▸ Exercise brief: From the entries below, retype only the lines from the one with "(answer = generateMockResponse" through the one with "destruct (useMockResponses client).", exactly as written.

▸ Entries supplied:

(** Modelled from the spec: [Validator.execute] runs [_validate] on a
    fresh validator, whose sequence of failures is empty. *)
Definition execute {A} (m : M A) : result A * list ValidationFailure := m [].

End Common.

Export Common (FailureLevel(..), Param, ValidationFailure).
Import Common.

Declare Scope validator_scope.
Delimit Scope validator_scope with validator.
Notation "x <- m ;; k" := (Common.bind m (fun x => k))
  (at level 100, m at next level, right associativity) : validator_scope.
Notation "m ;; k" := (Common.bind m (fun _ => k))
  (at level 100, right associativity) : validator_scope.
Notation "'pass'" := (Common.ret tt) : validator_scope.

(** ** [pcluster/validators/ebs_validators.py] *)

Module EbsValidators.

Local Open Scope validator_scope.

(** The messages of the failures, as the validators format them. *)

Definition exceeds_max_message (volume_type : string) (max_size : Z) : string :=
  "The size of " +:+ volume_type +:+ " volumes can not exceed "
    +:+ pretty max_size +:+ " GiB".

Definition below_min_message (volume_type : string) (min_size : Z) : string :=
  "The size of " +:+ volume_type +:+ " volumes must be at least "
    +:+ pretty min_size +:+ " GiB".

Definition throughput_ratio_message (ratio : string) : string :=
  "Throughput to IOPS ratio of " +:+ ratio +:+ " is too high; maximum is 0.25.".

Definition iops_bounds_message (min_iops max_iops : Z) (volume_type : string)
    : string :=
  "IOPS rate must be between " +:+ pretty min_iops +:+ " and " +:+ pretty max_iops
    +:+ " when provisioning " +:+ volume_type +:+ " volumes.".

Definition iops_ratio_message (ratio : string) (cap : Z) : string :=
  "IOPS to volume size ratio of " +:+ ratio +:+ " is too high; maximum is "
    +:+ pretty cap +:+ ".".

Section Tables.

(** The tables of [pcluster.config.validators] are not among the
    sources; they are taken as given. *)
Variable EBS_VOLUME_TYPE_TO_VOLUME_SIZE_BOUNDS : gmap string (Z * Z).

(** [EbsVolumeTypeSizeValidator._validate] *)
Definition EbsVolumeTypeSizeValidator_validate
    (volume_type : Param string) (volume_size : Param Z) : M unit :=
  match EBS_VOLUME_TYPE_TO_VOLUME_SIZE_BOUNDS !! value volume_type with
  | Some (min_size, max_size) =>
      if value volume_size >? max_size then
        _add_failure (exceeds_max_message (value volume_type) max_size)
          ERROR [name volume_size]
      else if value volume_size <? min_size then
        _add_failure (below_min_message (value volume_type) min_size)
          ERROR [name volume_size]
      else pass
  | None => pass
  end.

Variable EBS_VOLUME_IOPS_BOUNDS : gmap string (Z * Z).
Variable EBS_VOLUME_TYPE_TO_IOPS_RATIO : gmap string Z.

(** [repr] of the binary64 number that a [float] expression evaluates
    to, as [str.format] inserts it into a message. *)
Variable float_repr : Q -> string.

(** [EbsVolumeThroughputIopsValidator._validate].  The product
    [volume_iops.value * 0.25] scales by a power of two, which is exact
    in binary64. *)
Definition EbsVolumeThroughputIopsValidator_validate
    (volume_type : Param string) (volume_iops : Param Z)
    (volume_throughput : Param (option Z)) : M unit :=
  let volume_throughput_to_iops_ratio := (1 # 4)%Q in
  if String.eqb (value volume_type) "gp3" then
    match value volume_throughput with
    | Some throughput =>
        if Py.truthy_int (Some throughput)
           && Py.gt (inject_Z throughput)
                (inject_Z (value volume_iops) * volume_throughput_to_iops_ratio)%Q
        then
          ratio <- call (Py.float_div throughput (value volume_iops)) ;;
          _add_failure (throughput_ratio_message (float_repr ratio))
            ERROR [name volume_throughput]
        else pass
    | None => pass
    end
  else pass.

(** [EbsVolumeIopsValidator._validate].  Both conditions of the
    [if]/[elif] start with the truthiness test of [volume_iops.value];
    an unset value makes both false. *)
Definition EbsVolumeIopsValidator_validate
    (volume_type : Param string) (volume_size : Param Z)
    (volume_iops : Param (option Z)) : M unit :=
  match EBS_VOLUME_IOPS_BOUNDS !! value volume_type with
  | Some (min_iops, max_iops) =>
      match value volume_iops with
      | Some iops =>
          if Py.truthy_int (Some iops)
             && ((iops <? min_iops) || (iops >? max_iops))
          then
            _add_failure
              (iops_bounds_message min_iops max_iops (value volume_type))
              ERROR [name volume_iops]
          else if Py.truthy_int (Some iops) then
            cap <- call (Py.subscript EBS_VOLUME_TYPE_TO_IOPS_RATIO
                           (value volume_type)) ;;
            if iops >? value volume_size * cap then
              ratio <- call (Py.float_div iops (value volume_size)) ;;
              cap' <- call (Py.subscript EBS_VOLUME_TYPE_TO_IOPS_RATIO
                              (value volume_type)) ;;
              _add_failure (iops_ratio_message (float_repr ratio) cap')
                ERROR [name volume_iops]
            else pass
          else pass
      | None => pass
      end
  | None => pass
  end.

End Tables.

(** The record [describe_snapshots] returns for one snapshot, read with
    [dict.get]: an absent entry reads as [None]. *)
Record Snapshot := { VolumeSize : option Z; State : option string }.

Section Snapshot.

(** Collaborators of [pcluster.utils], not among the sources:
    [get_ebs_snapshot_info(id, raise_exceptions=True)] returns the
    snapshot record or raises; [get_partition()] names the partition. *)
Variable get_ebs_snapshot_info : string -> result Snapshot.
Variable get_partition : string.
Lemma stops_bind {A B} (m : M A) (k : A → M B) :
  stops_at_failure m → (∀ a, stops_at_failure (k a)) → stops_at_failure (bind m k).
Proof.
  intros Hm Hk w. unfold bind.
  destruct (Hm w) as (new1 & Ht1 & Hd1 & Ho1).
  destruct (m w) as [[a|e] w1]; cbn [fst snd] in *.
  - destruct (Hk a w1) as (new2 & Ht2 & Hd2 & Ho2).
    exists (new2 ++ new1). split; [by rewrite Ht2, Ht1, app_assoc|].
    split; [by apply Forall_app|]. rewrite engine_outcomes_app.
    destruct (k a w1).1.
    + by apply Forall_app.
    + by apply failure_is_last_app.
  - by exists new1.
Qed.

Lemma stops_then_offers {A B} (m : M A) (k : A → M B) :
  stops_at_failure m → (∀ a, stops_at_failure_or_offers (k a)) →
  stops_at_failure_or_offers (bind m k).
Proof.
  intros Hm Hk w. unfold bind.
  destruct (Hm w) as (new1 & Ht1 & Hd1 & Ho1).
  destruct (m w) as [[a|e] w1]; cbn [fst snd] in *.
  - destruct (Hk a w1) as (new2 & Ht2 & Ho2).
    exists (new2 ++ new1). split; [by rewrite Ht2, Ht1, app_assoc|].
    rewrite engine_outcomes_app.
    destruct (k a w1).1.
    + by apply Forall_app.
    + destruct Ho2 as [Ho2 Hd2]. split; [by apply failure_is_last_app|].
      by apply Forall_app.
  - by exists new1.
Qed.

Lemma stops_emit e :
  engine_outcome e = None → is_download e = false → stops_at_failure (emit e).
Proof.
  intros He Hd w. exists [e]. split; [done|]. split; [by constructor|].
  cbn. unfold engine_outcomes. cbn. rewrite He. constructor.
Qed.

Lemma offers_emit e :
  engine_outcome e = None → @stops_at_failure_or_offers unit (emit e).
Proof.
  intros He w. exists [e]. split; [done|].
  cbn. unfold engine_outcomes. cbn. rewrite He. constructor.
Qed.

Lemma stops_ret {A} (a : A) : stops_at_failure (ret a).
Proof. by apply silent_stops. Qed.

Lemma stops_raise {A} e : stops_at_failure (@raise A e).
Proof. by apply silent_stops. Qed.

Lemma stops_for_each {A} (xs : list A) (body : A → M unit) :
  (∀ x, stops_at_failure (body x)) → stops_at_failure (for_each xs body).
Proof.
  intros Hbody. induction xs as [|x xs IH]; cbn [for_each].
  - apply stops_ret.
  - apply stops_bind; [apply Hbody | intros _; exact IH].
Qed.

(** A handler that only reports and raises again keeps the property. *)
Lemma stops_try_except_reraise {A} (m : M A) (handler : exn → M A) :
  stops_at_failure m →
  (∀ e w, ∃ new e',
     handler e w = (Raise e', with_trace (new ++ trace w) w)
     ∧ engine_outcomes new = [] ∧ Forall (λ e, is_download e = false) new) →
  stops_at_failure (try_except m handler).
Proof.
  intros Hm Hh w. unfold try_except.
  destruct (Hm w) as (new1 & Ht1 & Hd1 & Ho1).
  destruct (m w) as [[a|e] w1]; cbn [fst snd] in *; [by exists new1|].
  destruct (Hh e w1) as (new2 & e' & -> & Hq & Hd2). cbn.
  exists (new2 ++ new1). split; [by rewrite Ht1, app_assoc|].
  split; [by apply Forall_app|]. by rewrite engine_outcomes_app, Hq.
Qed.

Lemma silent_bind {A B} (m : M A) (k : A → M B) :
  silent m → (∀ a, silent (k a)) → silent (bind m k).
Proof.
  intros Hm Hk w. unfold bind. specialize (Hm w).
  destruct (m w) as [[a|e] w1]; cbn in *; [|done]. by rewrite Hk.
Qed.

Lemma silent_ret {A} (a : A) : silent (ret a).
Proof. done. Qed.

Lemma silent_raise {A} e : silent (@raise A e).
Proof. done. Qed.

Lemma silent_read_workbook r : silent (read_workbook r).
Proof. intros w. unfold read_workbook. by destruct (heap w !! r). Qed.

Lemma silent_write_workbook r wb : silent (write_workbook r wb).
Proof. done. Qed.

Lemma silent_alloc wb : silent (alloc wb).
Proof. done. Qed.

Create HintDb silent.

#[local] Hint Resolve silent_ret silent_raise silent_read_workbook silent_write_workbook
  silent_alloc : silent.

Ltac silent_steps :=
  repeat first
    [ match goal with |- ∀ _, _ => intro end
    | solve [auto with silent]
    | match goal with
      | |- silent (match ?x with _ => _ end) => destruct x
      | |- silent (if ?x then _ else _) => destruct x
      | |- silent (bind _ _) => apply silent_bind
      end ].

Lemma silent_read_sheet sr : silent (read_sheet sr).
Proof. unfold read_sheet. silent_steps. Qed.

Lemma silent_modify_sheet sr f : silent (modify_sheet sr f).
Proof. unfold modify_sheet. silent_steps. Qed.

Lemma silent_workbook_active r : silent (workbook_active r).
Proof. unfold workbook_active. silent_steps. Qed.

Lemma silent_workbook_remove r ws : silent (workbook_remove r ws).
Proof. unfold workbook_remove. silent_steps. Qed.

Lemma silent_workbook_getitem r name : silent (workbook_getitem r name).
Proof. unfold workbook_getitem. silent_steps. Qed.

Lemma silent_cell_value ws p : silent (cell_value ws p).
Proof. unfold cell_value. silent_steps. apply silent_read_sheet. Qed.

Lemma silent_named_temporary_file suffix : silent (named_temporary_file suffix).
Proof. intros w. unfold named_temporary_file. by destruct (tmp_names w). Qed.

Lemma silent_strftime_Ymd : silent strftime_Ymd.
Proof. done. Qed.

Lemma silent_randint_10_99 : silent randint_10_99.
Proof. done. Qed.
Lemma gatherContext_store toLowerCase RegExp_i env threadId userId userMessage
      providedContext w :
  sameStore w (snd (gatherContext toLowerCase RegExp_i env threadId userId
                                  userMessage providedContext w)).
Proof.
  unfold gatherContext.
  destruct (truthy_opt providedContext); [(unfold sameStore; now repeat split)|].
  assert (Hrecall :
    sameStore w
      (snd ((memoryContext <- recallMemory toLowerCase RegExp_i threadId
                                           userMessage ;;
             ret (userMessage, memoryContext))%js w))).
  { unfold bind.
    pose proof (recallMemory_store toLowerCase RegExp_i threadId userMessage w)
      as H.
    destruct (recallMemory _ _ _ _ w) as [[l|e] w1]; exact H. }
  destruct (isEnabled env && truthy userId); [|exact Hrecall].
  unfold try_catch, bind at 1.
  destruct (enhancePrompt_store toLowerCase env userId userMessage threadId w)
    as [Hs [p Hp]].
  destruct (enhancePromptWithRAG _ _ _ _ _ w) as [[p'|e] w1];
    cbn [fst snd] in *; [exact Hs|discriminate].
Qed.

Lemma indexAnswer_run env threadId userId response w :
  exists w', indexAnswer env threadId userId response w = (Normal tt, w')
             /\ sameStore w w'.
Proof.
  unfold indexAnswer.
  destruct (isEnabled env && truthy userId);
    [|eexists; split; [reflexivity|(unfold sameStore; now repeat split)]].
  unfold try_catch.
  destruct (20 <? length response);
    [|eexists; split; [reflexivity|(unfold sameStore; now repeat split)]].
  unfold bind. rewrite createEmbedding_run.
  destruct (apiUrl_set env);
    eexists; (split; [reflexivity|(unfold sameStore; now repeat split)]).
Qed.

Lemma generateResponse_run
      (toLowerCase : jsstring -> jsstring)
      (RegExp_i : jsstring -> option (jsstring -> bool))
      (env : Env) (client : Client) (threadId : oid)
      (userMessage : jsstring) (context : list ContextMessage)
      (providedContext : option jsstring) (w : World) :
  exists answer w',
    generateResponse toLowerCase RegExp_i env client threadId
                     userMessage context providedContext w
    = (Normal answer, w')
    /\ sameStore w w'
    /\ answer <> []
    /\ (answer = generateMockResponse toLowerCase userMessage providedContext
        \/ exists request content,
             complete client request = ChatReply content
             /\ answer = opt_or content no_completion).
Proof.
  unfold generateResponse, try_catch.
  destruct (useMockResponses client).
  { eexists; eexists. split; [reflexivity|].
    split; [apply sameStore_refl|]. split; [apply mock_nonempty|now left]. }
  unfold bind at 1.
  pose proof (gatherContext_store toLowerCase RegExp_i env threadId
                                  (contextUserId context) userMessage
                                  providedContext w) as Hg.
  destruct (gatherContext _ _ _ _ _ _ _ w) as [[[prompt memory]|e] w1];
    cbn [snd] in Hg.
  - destruct (complete client (chatMessages memory context prompt))
      as [content|] eqn:Hc.
    + unfold bind.
      destruct (indexAnswer_run env threadId (contextUserId context)
                                (opt_or content no_completion) w1)
        as (w2 & Hi & Hs).
      rewrite Hi. cbn [ret].
      eexists; eexists. split; [reflexivity|].
      split; [exact (sameStore_trans _ _ _ Hg Hs)|]. split.
      * destruct content as [c|]; cbn [opt_or];
          [apply or_else_nonempty|]; discriminate.
      * right. now exists (chatMessages memory context prompt), content.
    + cbn [throw ret].
      eexists; eexists. split; [reflexivity|].
      split; [exact Hg|]. split; [apply mock_nonempty|now left].
  - cbn [ret].
    eexists; eexists. split; [reflexivity|].
    split; [exact Hg|]. split; [apply mock_nonempty|now left].
Qed.

Lemma generateResponse_answer
      (toLowerCase : jsstring -> jsstring)
      (RegExp_i : jsstring -> option (jsstring -> bool))
      (env : Env) (client : Client) (threadId : oid)
      (userMessage : jsstring) (context : list ContextMessage)
      (providedContext : option jsstring) (w : World) :
  useMockResponses client = false ->
  fst (generateResponse toLowerCase RegExp_i env client threadId
                        userMessage context providedContext w)
  = Normal
      match gatherContext toLowerCase RegExp_i env threadId
                          (contextUserId context) userMessage
                          providedContext w with
      | (Normal (enhancedPrompt, memoryContext), _) =>
          match complete client
                         (chatMessages memoryContext context enhancedPrompt)
          with
          | ChatReply content => opt_or content no_completion
          | ChatThrows =>
              generateMockResponse toLowerCase userMessage providedContext
          end
      | (Throw _, _) =>
          generateMockResponse toLowerCase userMessage providedContext
      end.
Proof.
  intros Hm. unfold generateResponse, try_catch. rewrite Hm.
  unfold bind at 1.
  destruct (gatherContext _ _ _ _ _ _ _ w) as [[[prompt memory]|e] w1];
    [|reflexivity].
  destruct (complete client (chatMessages memory context prompt))
    as [content|]; [|reflexivity].
  unfold bind.
  destruct (indexAnswer_run env threadId (contextUserId context)
                            (opt_or content no_completion) w1)
    as (w2 & Hi & _).
  now rewrite Hi.
Qed.

(** X18: outside mock mode, with the prompt and the memory context
    gathered, the answer of [generateResponse] is what the chat endpoint
    replies to this request: the system message (the system prompt,
    followed after an empty line by the memory context when there is
    one), then one message per element of the context, in order, then
    the prompt as the user's message.  A context message becomes an
    ["assistant"] message when its sender is ["system"] and a ["user"]
    message otherwise; its text is sent whole up to 4000 code units,
    and as its first 4000 followed by ["... [content truncated]"]
    beyond that, so no context text sent exceeds 4023 code units. *)
Theorem chat_request_shape
        (toLowerCase : jsstring -> jsstring)
        (RegExp_i : jsstring -> option (jsstring -> bool))
        (env : Env) (client : Client) (threadId : oid)
        (userMessage : jsstring) (context : list ContextMessage)
        (providedContext : option jsstring) (w w1 : World)
        (enhancedPrompt memoryContext : jsstring) :
  useMockResponses client = false ->
  gatherContext toLowerCase RegExp_i env threadId (contextUserId context)
                userMessage providedContext w
  = (Normal (enhancedPrompt, memoryContext), w1) ->
  let request := chatMessages memoryContext context enhancedPrompt in
  fst (generateResponse toLowerCase RegExp_i env client threadId
                        userMessage context providedContext w)
  = Normal match complete client request with
           | ChatReply content => opt_or content no_completion
           | ChatThrows =>
               generateMockResponse toLowerCase userMessage providedContext
           end
  /\ length request = length context + 2
  /\ hd_error request
     = Some (mkChatMessage
               (lit "system"%string)
               (system_prompt
                ++ (if truthy memoryContext
                    then newline ++ newline ++ memoryContext
                    else [])))
  /\ last request (mkChatMessage [] [])
     = mkChatMessage (lit "user"%string) enhancedPrompt
  /\ Forall2 (fun msg sent =>
                let content := opt_or (ctx_content msg) [] in
                chat_role sent
                = (if JS.eqb (ctx_sender msg) (lit "system"%string)
                   then lit "assistant"%string else lit "user"%string)
                /\ chat_content sent
                   = (if 4000 <? length content
                      then firstn 4000 content ++ truncation_mark
                      else content)
                /\ length (chat_content sent) <= 4023)
             context (firstn (length context) (tl request)).
Proof.
  intros Hm Hg request. split.
  - rewrite generateResponse_answer by exact Hm. now rewrite Hg.
  - apply chatMessages_shape.
Qed.

Lemma chat_request_shape_witness :
  let request :=
    chatMessages (provided_heading ++ lit "likes IoT"%string) oneContext
                 (lit "tell me more"%string) in
  fst (generateResponse asciiToLowerCase sampleRegExp downEnv echoClient 1
                        (lit "tell me more"%string) oneContext
                        (Some (lit "likes IoT"%string)) dashboardWorld)
  = Normal (lit "tell me more"%string)
  /\ length request = 3
  /\ map chat_role request
     = [lit "system"%string; lit "user"%string; lit "user"%string].
Proof.
  destruct (chat_request_shape
              asciiToLowerCase sampleRegExp downEnv echoClient 1
              (lit "tell me more"%string) oneContext
              (Some (lit "likes IoT"%string)) dashboardWorld dashboardWorld
              (lit "tell me more"%string)
              (provided_heading ++ lit "likes IoT"%string)
              eq_refl eq_refl) as (H1 & H2 & _).
  split; [exact H1|]. split; [exact H2|reflexivity].
Defined.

▸ Exercise result:
    /\ (answer = generateMockResponse toLowerCase userMessage providedContext
        \/ exists request content,
             complete client request = ChatReply content
             /\ answer = opt_or content no_completion).
Proof.
  unfold generateResponse, try_catch.
  destruct (useMockResponses client).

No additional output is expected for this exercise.